- _Exercise_: Which lines of the data hold the word "Busq"? Copy all of them.

- _Material provided_:
(** X19: arrays as long as the final u and u-squared counters hold the
    slice of every node of a tree built from counters that are not
    negative, so [fromU] and [fromUSq] return on them for every node. *)
Theorem allocation_holds_every_slice (rs : list NodeRequest) (u0 usq0 q0 : Z)
    (nds : list Node) (u' usq' q' : Z) (nd : Node) (a b : list Real) :
  createNodes rs u0 usq0 q0 = Ok (nds, (u', usq', q')) ->
  0 <= u0 -> 0 <= usq0 ->
  u' <= Z.of_nat (length a) -> usq' <= Z.of_nat (length b) ->
  nd ∈ nds ->
  in_range a (uIndex (node_data nd)) (node_dof nd) /\
  in_range b (uSqIndex (node_data nd)) (node_dof nd * node_dof nd) /\
  (exists v, fromU (node_dof nd) (node_data nd) a = Ok v) /\
  (exists D, fromUSq (node_dof nd) (node_data nd) b = Ok D).
Proof.
  intros Hbuild Hu0 Husq0 Ha Hb Hin.
  destruct (createNodes_dense rs _ _ _ _ _ _ _ Hbuild) as (sizes & _ & Du & Dusq & _).
  apply list_elem_of_lookup in Hin as (i & Hi).
  assert (Pu : Forall (fun s : Z * Z => 0 <= s.2) (u_slice <$> nds)).
  { apply Forall_fmap, Forall_true. intros x. simpl. lia. }
  assert (Pusq : Forall (fun s : Z * Z => 0 <= s.2) (uSq_slice <$> nds)).
  { apply Forall_fmap, Forall_true. intros x. simpl. nia. }
  destruct (dense_from_bounds _ _ _ Du Pu) as [_ Bu].
  destruct (dense_from_bounds _ _ _ Dusq Pusq) as [_ Busq].
  specialize (Bu i (u_slice nd)). specialize (Busq i (uSq_slice nd)).
  rewrite list_lookup_fmap, Hi in Bu, Busq. simpl in Bu, Busq.
  specialize (Bu eq_refl). specialize (Busq eq_refl).
  assert (Ra : in_range a (uIndex (node_data nd)) (node_dof nd))
    by (unfold in_range; lia).
  assert (Rb : in_range b (uSqIndex (node_data nd)) (node_dof nd * node_dof nd))
    by (unfold in_range; rewrite Nat2Z.inj_mul; lia).
  split; [exact Ra|]. split; [exact Rb|]. unfold fromU, fromUSq. split.
  - destruct (getAs_Ok _ _ _ Ra) as (v & Hv & _). eauto.
  - destruct (getAs_Ok _ _ _ Rb) as (D & HD & _). eauto.
Qed.

(** X20: a tree built from classes that leave [getMaxNQ] at its default
    has no node that may use a quaternion, every node takes as many q
    slots as u slots, and the q and u counters advance in step: the offset
    of a node's q slice from the first q slot is the offset of its u slice
    from the first u slot. *)
Theorem default_classes_keep_q_and_u_in_step (rs : list NodeRequest) :
  forall (u0 usq0 q0 : Z) (nds : list Node) (u' usq' q' : Z),
  Forall no_overrides rs ->
  createNodes rs u0 usq0 q0 = Ok (nds, (u', usq', q')) ->
  q' - q0 = u' - u0 /\
  Forall (fun nd =>
            quaternionUse (node_data nd) = QuaternionIsNeverUsed /\
            node_maxNQ nd = Ok (Z.of_nat (node_dof nd)) /\
            qIndex (node_data nd) - q0 = uIndex (node_data nd) - u0) nds.
Proof.
  induction rs as [|r rs IH]; intros u0 usq0 q0 nds u' usq' q' Hno H.
  - simpl in H. injection H as <- <- <- <-. split; [lia | constructor].
  - inversion Hno as [|? ? Hr Hrs]; subst. simpl in H.
    apply bind_Ok_inv in H as ([nd [[u1 usq1] q1]] & Hnd & H).
    apply bind_Ok_inv in H as ([nds' [[u2 usq2] q2]] & Hrest & H).
    injection H as <- <- <- <-.
    unfold createNode in Hnd.
    apply bind_Ok_inv in Hnd as (next & Hupd & Hnd).
    apply updateSlots_inv in Hupd as (maxNQ & Hmax & ->).
    inversion Hnd; subst; clear Hnd.
    pose proof Hmax as Hmax'.
    unfold virtual_getMaxNQ in Hmax. unfold no_overrides in Hr. rewrite Hr in Hmax.
    unfold getMaxNQ in Hmax.
    destruct (decide (quaternionUse
                (RigidBodyNodeSpec_ctor (req_mProps_B r) (req_X_PF r) (req_X_BM r)
                   u0 usq0 q0 (req_qdotHandling r) (req_quaternionUse r)
                   (req_isReversed r)) = QuaternionIsNeverUsed)) as [Hq|Hq].
    + rewrite (c_assert_true _ Hq), bind_Ok in Hmax. injection Hmax as <-.
      destruct (IH _ _ _ _ _ _ _ Hrs Hrest) as (Hfin & Hall).
      split; [lia|]. constructor.
      * simpl. split; [exact Hq|]. split; [exact Hmax' | lia].
      * eapply Forall_impl; [exact Hall|]. simpl.
        intros nd (H1 & H2 & H3). repeat split; [assumption.. | lia].
    + rewrite (c_assert_false _ Hq) in Hmax. discriminate.
Qed.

- _Answer to this exercise_:
  destruct (dense_from_bounds _ _ _ Dusq Pusq) as [_ Busq].
  specialize (Bu i (u_slice nd)). specialize (Busq i (uSq_slice nd)).
  rewrite list_lookup_fmap, Hi in Bu, Busq. simpl in Bu, Busq.
  specialize (Bu eq_refl). specialize (Busq eq_refl).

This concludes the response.